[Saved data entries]
Lemma sumOver_filter {A : Type} (f : A -> Z) (keep : A -> bool) (l : list A) :
  sumOver f (filter keep l) = sumOver (fun x => if keep x then f x else 0) l.
Proof.
  induction l as [|x l IH]; simpl.
  - reflexivity.
  - destruct (keep x); simpl; rewrite IH; lia.
Qed.

Lemma sumOver_map {A B : Type} (f : B -> Z) (g : A -> B) (l : list A) :
  sumOver f (map g l) = sumOver (fun x => f (g x)) l.
Proof.
  induction l as [|x l IH]; simpl; [reflexivity | rewrite IH; reflexivity].
Qed.

Lemma sumOver_le {A : Type} (f g : A -> Z) (l : list A) :
  (forall x, In x l -> f x <= g x) -> sumOver f l <= sumOver g l.
Proof.
  induction l as [|x l IH]; intros H; simpl.
  - lia.
  - pose proof (H x (or_introl eq_refl)).
    assert (sumOver f l <= sumOver g l)
      by (apply IH; intros; apply H; right; assumption).
    lia.
Qed.

Example demo_scores :
  map (fun sp : PlaceScore.t =>
         (PlaceScore.id sp, PlaceScore.score sp, PlaceScore.boostedScore sp))
    (placeScoresOf demoPlaces (map parseParticipant demoParticipants))
  = [("osm_1", 6, Js.Num 11); ("osm_2", 2, Js.Num 5); ("osm_3", 1, Js.Num 1)].
Proof. reflexivity. Qed.

Lemma tagFrequency_tallies (places : list Place.t) (pp : list Parsed.t)
  (tag : string) :
  tagFrequency (placeScoresOf places pp) tag
  = sumOver (fun t => occurrences tag (tagsOf t) * positiveSignal t)
      (map (scorePlace pp) places).
Proof.
  unfold tagFrequency, placeScoresOf. rewrite (sumOver_map _ (boost _)).
  apply sumOver_ext_in. intros t _. rewrite boost_tally. reflexivity.
Qed.

(** With plain tags every [boostedScore] is a number: the score plus the
    entries of the candidate's tags. *)
Lemma boosted_plain (places : list Place.t) (pp : list Parsed.t)
  (place : Place.t) :
  plainTags places = true -> In place places ->
  let placeScores := placeScoresOf places pp in
  PlaceScore.boostedScore
    (boost (cuisineFrequencyOf (map (scorePlace pp) places))
       (scorePlace pp place))
  = Js.Num
      (PlaceScore.score (scorePlace pp place)
       + sumOver (tagFrequency placeScores) (tagsOfPlace place)).
Proof.
  intros Hplain Hin placeScores.
  destruct (cuisineFrequency_plain pp places Hplain) as [Hnum Hat].
  rewrite boost_boostedScore.
  - rewrite tagsOf_scorePlace. f_equal. f_equal.
    apply sumOver_ext_in. intros c _. subst placeScores.
    rewrite Hat, tagFrequency_tallies. reflexivity.
  - exact Hnum.
  - rewrite tagsOf_scorePlace. apply (plainTags_In places); assumption.
Qed.

Lemma numericScores_plain (places : list Place.t) (pp : list Parsed.t) :
  plainTags places = true -> numericScores (placeScoresOf places pp).
Proof.
  intros Hplain sp Hsp. apply placeScoresOf_In in Hsp as (place & Hin & ->).
  rewrite (boosted_plain places pp place Hplain Hin). eexists. reflexivity.
Qed.




(** ** Tier classification *)

Lemma sorted_weaken {A : Type} (R S : A -> A -> Prop) (l : list A) :
  (forall a b, R a b -> S a b) -> StronglySorted R l -> StronglySorted S l.
Proof.
  intros HRS. induction 1 as [|x l _ IH Hall]; constructor.
  - exact IH.
  - eapply Forall_impl; [|exact Hall]. intros b. apply HRS.
Qed.

Lemma leastHated_spec (a b : PlaceScore.t) :
  leastHated a b <= 0 <-> notMoreHated a b.
Proof.
  unfold leastHated, notMoreHated, Js.orElse.
  destruct (Z.eqb_spec (PlaceScore.nopeCount a - PlaceScore.nopeCount b) 0);
    destruct (Z.eqb_spec (PlaceScore.loveCount b - PlaceScore.loveCount a) 0);
    lia.
Qed.

Lemma leastHated_total (a b : PlaceScore.t) :
  0 < leastHated a b -> leastHated b a <= 0.
Proof.
  unfold leastHated, Js.orElse.
  destruct (Z.eqb_spec (PlaceScore.nopeCount a - PlaceScore.nopeCount b) 0);
    destruct (Z.eqb_spec (PlaceScore.loveCount b - PlaceScore.loveCount a) 0);
    destruct (Z.eqb_spec (PlaceScore.nopeCount b - PlaceScore.nopeCount a) 0);
    destruct (Z.eqb_spec (PlaceScore.loveCount a - PlaceScore.loveCount b) 0);
    lia.
Qed.

Lemma leastHated_trans (a b c : PlaceScore.t) :
  leastHated a b <= 0 -> leastHated b c <= 0 -> leastHated a c <= 0.
Proof. rewrite !leastHated_spec. unfold notMoreHated. lia. Qed.

Lemma numericScores_incl (l l' : list PlaceScore.t) :
  (forall sp, In sp l -> In sp l') -> numericScores l' -> numericScores l.
Proof. intros Hincl Hnum sp Hsp. apply Hnum, Hincl, Hsp. Qed.

(** On number scores the comparator is the difference of the scores. *)
Lemma byBoostedDesc_numbers (a b : PlaceScore.t) :
  (exists z, PlaceScore.boostedScore a = Js.Num z) ->
  (exists z, PlaceScore.boostedScore b = Js.Num z) ->
  byBoostedDesc a b = boostedValue b - boostedValue a.
Proof.
  intros [za Ha] [zb Hb]. unfold byBoostedDesc, boostedValue.
  rewrite Ha, Hb. reflexivity.
Qed.

Lemma sort_boostedDescending (l : list PlaceScore.t) :
  numericScores l ->
  boostedDescending (Js.sort byBoostedDesc l).
Proof.
  intros Hnum.
  rewrite (sort_ext_in byBoostedDesc
             (fun a b => boostedValue b - boostedValue a))
    by (intros a b Ha Hb; apply byBoostedDesc_numbers; apply Hnum; assumption).
  assert (Hsorted : StronglySorted
            (fun a b : PlaceScore.t => boostedValue b - boostedValue a <= 0)
            (Js.sort (fun a b => boostedValue b - boostedValue a) l)).
  { apply sort_sorted; intros; lia. }
  assert (Hall : Forall (fun sp => exists z, PlaceScore.boostedScore sp = Js.Num z)
                   (Js.sort (fun a b => boostedValue b - boostedValue a) l)).
  { apply Forall_forall. intros sp Hsp. apply Hnum.
    eapply sort_In. exact Hsp. }
  induction Hsorted as [|x rest _ IH Hx]; constructor.
  - apply IH. inversion Hall; assumption.
  - inversion Hall as [|? ? [zx Hzx] Hrest]; subst.
    apply Forall_forall. intros y Hy.
    pose proof (proj1 (Forall_forall _ _) Hx y Hy) as Hle.
    destruct (proj1 (Forall_forall _ _) Hrest y Hy) as [zy Hzy].
    unfold boostedAtLeast. unfold boostedValue in Hle.
    rewrite Hzx, Hzy in *. simpl. apply Z.leb_le. lia.
Qed.

Lemma sort_leastHated (l : list PlaceScore.t) :
  StronglySorted notMoreHated (Js.sort leastHated l).
Proof.
  eapply sorted_weaken; [|apply sort_sorted].
  - intros a b. apply leastHated_spec.
  - apply leastHated_total.
  - apply leastHated_trans.
Qed.

Lemma setHas_In (ids : list string) (x : string) :
  setHas ids x = true <-> In x ids.
Proof.
  unfold setHas. rewrite existsb_exists. split.
  - intros (y & Hy & Heq). apply String.eqb_eq in Heq. subst y. exact Hy.
  - intros Hx. exists x. split; [exact Hx | apply String.eqb_refl].
Qed.

(** The tally of a place is read off the ballots through its id alone. *)
Lemma scorePlace_by_id (pp : list Parsed.t) (a b : Place.t) :
  Place.id a = Place.id b ->
  scorePlace pp a
  = let t := scorePlace pp b in
    PlaceScore.mkTally a (PlaceScore.loveCount t) (PlaceScore.likeCount t)
      (PlaceScore.mehCount t) (PlaceScore.unknownCount t)
      (PlaceScore.nopeCount t) (PlaceScore.allLove t)
      (PlaceScore.allPositive t) (PlaceScore.noneNope t) (PlaceScore.score t)
      (PlaceScore.voteBreakdown t).
Proof. intros Hid. unfold scorePlace. rewrite Hid. reflexivity. Qed.

Lemma same_id_same_tier (places : list Place.t) (pp : list Parsed.t)
  (p q : PlaceScore.t) :
  In p (placeScoresOf places pp) -> In q (placeScoresOf places pp) ->
  PlaceScore.id p = PlaceScore.id q ->
  isSharedFavorite p = isSharedFavorite q /\
  isPlaceToTry p = isPlaceToTry q /\
  PlaceScore.score p = PlaceScore.score q.
Proof.
  intros Hp Hq Hid.
  apply placeScoresOf_In in Hp as (a & _ & ->).
  apply placeScoresOf_In in Hq as (b & _ & ->).
  unfold isSharedFavorite, isPlaceToTry, PlaceScore.id in *.
  rewrite !boost_tally in *.
  rewrite (scorePlace_by_id pp a b) by exact Hid.
  repeat split; reflexivity.
Qed.

Lemma sharedFavorite_not_toTry (p : PlaceScore.t) :
  isSharedFavorite p = true -> isPlaceToTry p = false.
Proof.
  unfold isSharedFavorite, isPlaceToTry.
  destruct (PlaceScore.allPositive p), (PlaceScore.noneNope p);
    simpl; congruence.
Qed.

(** [usedIds.has(p.id)] holds exactly for the candidates of the first two
    tiers, also when two candidates share an id. *)
Lemma usedIds_classified (places : list Place.t) (pp : list Parsed.t)
  (p : PlaceScore.t) :
  let ps := placeScoresOf places pp in
  In p ps ->
  setHas
    (map (fun p : PlaceScore.t => PlaceScore.id p)
       (Js.sort byBoostedDesc (filter isSharedFavorite ps))
     ++ map (fun p : PlaceScore.t => PlaceScore.id p)
          (Js.sort byBoostedDesc (filter isPlaceToTry ps)))
    (PlaceScore.id p)
  = isSharedFavorite p || isPlaceToTry p.
Proof.
  intros ps Hp. apply eq_true_iff_eq.
  rewrite setHas_In, in_app_iff, !in_map_iff, orb_true_iff. split.
  - intros [(q & Hid & Hq)|(q & Hid & Hq)];
      apply sort_In, filter_In in Hq as [Hq Hsel];
      destruct (same_id_same_tier places pp p q Hp Hq (eq_sym Hid))
        as (Hf & Ht & _); [left | right]; congruence.
  - intros [Hf|Ht]; [left | right]; exists p;
      (split; [reflexivity | apply sort_In, filter_In; split; assumption]).
Qed.

Lemma bestBets_filter (places : list Place.t) (pp : list Parsed.t) :
  let ps := placeScoresOf places pp in
  bestBets (classify ps)
  = firstn 5
      (Js.sort byBoostedDesc
         (filter
            (fun p : PlaceScore.t =>
               negb (isSharedFavorite p || isPlaceToTry p)
               && (PlaceScore.score p >? 0))
            ps)).
Proof.
  intros ps. subst ps. unfold classify, Js.slice0. cbn [bestBets].
  f_equal. f_equal. apply filter_ext_in. intros p Hp.
  pose proof (usedIds_classified places pp p Hp) as Hused.
  cbv zeta in Hused. rewrite Hused. reflexivity.
Qed.

Lemma len_zero_iff {A : Type} (l : list A) : (Js.len l =? 0) = true <-> l = [].
Proof.
  unfold Js.len. rewrite Z.eqb_eq. destruct l; simpl; split;
    intros H; try reflexivity; try discriminate; lia.
Qed.

Lemma fallbackPicks_cases (ps : list PlaceScore.t) :
  let t := classify ps in
  (sharedFavorites t = [] /\ placesToTry t = [] /\ bestBets t = [] /\
   fallbackPicks t = firstn 3 (Js.sort leastHated ps))
  \/
  ((sharedFavorites t <> [] \/ placesToTry t <> [] \/ bestBets t <> []) /\
   fallbackPicks t = []).
Proof.
  intros t. subst t. unfold classify. cbn [sharedFavorites placesToTry bestBets fallbackPicks].
  set (fav := Js.sort byBoostedDesc (filter isSharedFavorite ps)).
  set (try := Js.sort byBoostedDesc (filter isPlaceToTry ps)).
  set (best := Js.slice0 5 _).
  destruct (Js.len fav =? 0) eqn:Hf; [|right].
  - destruct (Js.len try =? 0) eqn:Ht; [|right].
    + destruct (Js.len best =? 0) eqn:Hb; [left|right].
      * apply len_zero_iff in Hf, Ht, Hb. simpl. auto.
      * simpl. split; [|reflexivity]. right. right. intros E.
        apply len_zero_iff in E. congruence.
    + simpl. split; [|reflexivity]. right. left. intros E.
      apply len_zero_iff in E. congruence.
  - simpl. split; [|reflexivity]. left. intros E.
    apply len_zero_iff in E. congruence.
Qed.




(** ** Disjoint tiers *)

Lemma disjointIds_nil_r (a : list PlaceScore.t) : disjointIds a [].
Proof. intros x _ []. Qed.

Lemma disjointIds_nil_l (b : list PlaceScore.t) : disjointIds [] b.
Proof. intros x []. Qed.

Lemma disjointIds_firstn_l (n : nat) (a b : list PlaceScore.t) :
  disjointIds a b -> disjointIds (firstn n a) b.
Proof.
  intros H x Hx. apply H. unfold idsOf in *.
  apply in_map_iff in Hx as (p & <- & Hp).
  apply in_map_iff. exists p. split; [reflexivity|].
  eapply In_firstn_In; eassumption.
Qed.

Lemma disjointIds_firstn_r (n : nat) (a b : list PlaceScore.t) :
  disjointIds a b -> disjointIds a (firstn n b).
Proof.
  intros H x Hx Hb. apply (H x Hx). unfold idsOf in *.
  apply in_map_iff in Hb as (p & <- & Hp).
  apply in_map_iff. exists p. split; [reflexivity|].
  eapply In_firstn_In; eassumption.
Qed.

Lemma tiers_disjoint (places : list Place.t) (pp : list Parsed.t) :
  let t := classify (placeScoresOf places pp) in
  pairwiseDisjoint (sharedFavorites t) (placesToTry t) (bestBets t)
    (fallbackPicks t).
Proof.
  intros t. set (ps := placeScoresOf places pp) in *.
  assert (Hfav : forall p, In p (sharedFavorites t) ->
                           In p ps /\ isSharedFavorite p = true).
  { intros p Hp. apply sort_In, filter_In in Hp. exact Hp. }
  assert (Htry : forall p, In p (placesToTry t) ->
                           In p ps /\ isPlaceToTry p = true).
  { intros p Hp. apply sort_In, filter_In in Hp. exact Hp. }
  assert (Hbest : forall p, In p (bestBets t) ->
                            In p ps /\ isSharedFavorite p = false
                            /\ isPlaceToTry p = false).
  { intros p Hp. subst t ps. rewrite bestBets_filter in Hp.
    apply In_firstn_In, sort_In, filter_In in Hp as [Hp Hsel].
    apply andb_true_iff in Hsel as [Hsel _].
    apply negb_true_iff, orb_false_iff in Hsel. tauto. }
  assert (Hab : disjointIds (sharedFavorites t) (placesToTry t)).
  { intros x Hx Hy. apply in_map_iff in Hx as (p & <- & Hp).
    apply in_map_iff in Hy as (q & Hid & Hq).
    apply Hfav in Hp as [Hp Hpf]. apply Htry in Hq as [Hq Hqt].
    destruct (same_id_same_tier places pp p q Hp Hq (eq_sym Hid))
      as (Hf & _ & _).
    rewrite Hpf in Hf. symmetry in Hf.
    apply sharedFavorite_not_toTry in Hf. congruence. }
  assert (Hac : disjointIds (sharedFavorites t) (bestBets t)).
  { intros x Hx Hy. apply in_map_iff in Hx as (p & <- & Hp).
    apply in_map_iff in Hy as (q & Hid & Hq).
    apply Hfav in Hp as [Hp Hpf]. apply Hbest in Hq as (Hq & Hqf & _).
    destruct (same_id_same_tier places pp p q Hp Hq (eq_sym Hid))
      as (Hf & _ & _).
    congruence. }
  assert (Hbc : disjointIds (placesToTry t) (bestBets t)).
  { intros x Hx Hy. apply in_map_iff in Hx as (p & <- & Hp).
    apply in_map_iff in Hy as (q & Hid & Hq).
    apply Htry in Hp as [Hp Hpt]. apply Hbest in Hq as (Hq & _ & Hqt).
    destruct (same_id_same_tier places pp p q Hp Hq (eq_sym Hid))
      as (_ & Ht & _).
    congruence. }
  unfold pairwiseDisjoint.
  pose proof (fallbackPicks_cases ps) as Hcases. cbv zeta in Hcases.
  change (classify ps) with t in Hcases.
  destruct Hcases as [(Ha & Hb & Hc & _)|[_ Hd]].
  - rewrite Ha, Hb, Hc.
    repeat split; try apply disjointIds_nil_l; apply disjointIds_nil_r.
  - rewrite Hd. repeat split; try assumption; apply disjointIds_nil_r.
Qed.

[Required work]: Could you reproduce exactly the lines of the entries above, from the one with "rewrite Hat, tagFrequency_tallies." through the one with "unfold leastHated, notMoreHated, Js.orElse.", and nothing else?

[Problem solution]:
    rewrite Hat, tagFrequency_tallies. reflexivity.
  - exact Hnum.
  - rewrite tagsOf_scorePlace. apply (plainTags_In places); assumption.
Qed.

Lemma numericScores_plain (places : list Place.t) (pp : list Parsed.t) :
  plainTags places = true -> numericScores (placeScoresOf places pp).
Proof.
  intros Hplain sp Hsp. apply placeScoresOf_In in Hsp as (place & Hin & ->).
  rewrite (boosted_plain places pp place Hplain Hin). eexists. reflexivity.
Qed.




(** ** Tier classification *)

Lemma sorted_weaken {A : Type} (R S : A -> A -> Prop) (l : list A) :
  (forall a b, R a b -> S a b) -> StronglySorted R l -> StronglySorted S l.
Proof.
  intros HRS. induction 1 as [|x l _ IH Hall]; constructor.
  - exact IH.
  - eapply Forall_impl; [|exact Hall]. intros b. apply HRS.
Qed.

Lemma leastHated_spec (a b : PlaceScore.t) :
  leastHated a b <= 0 <-> notMoreHated a b.
Proof.
  unfold leastHated, notMoreHated, Js.orElse.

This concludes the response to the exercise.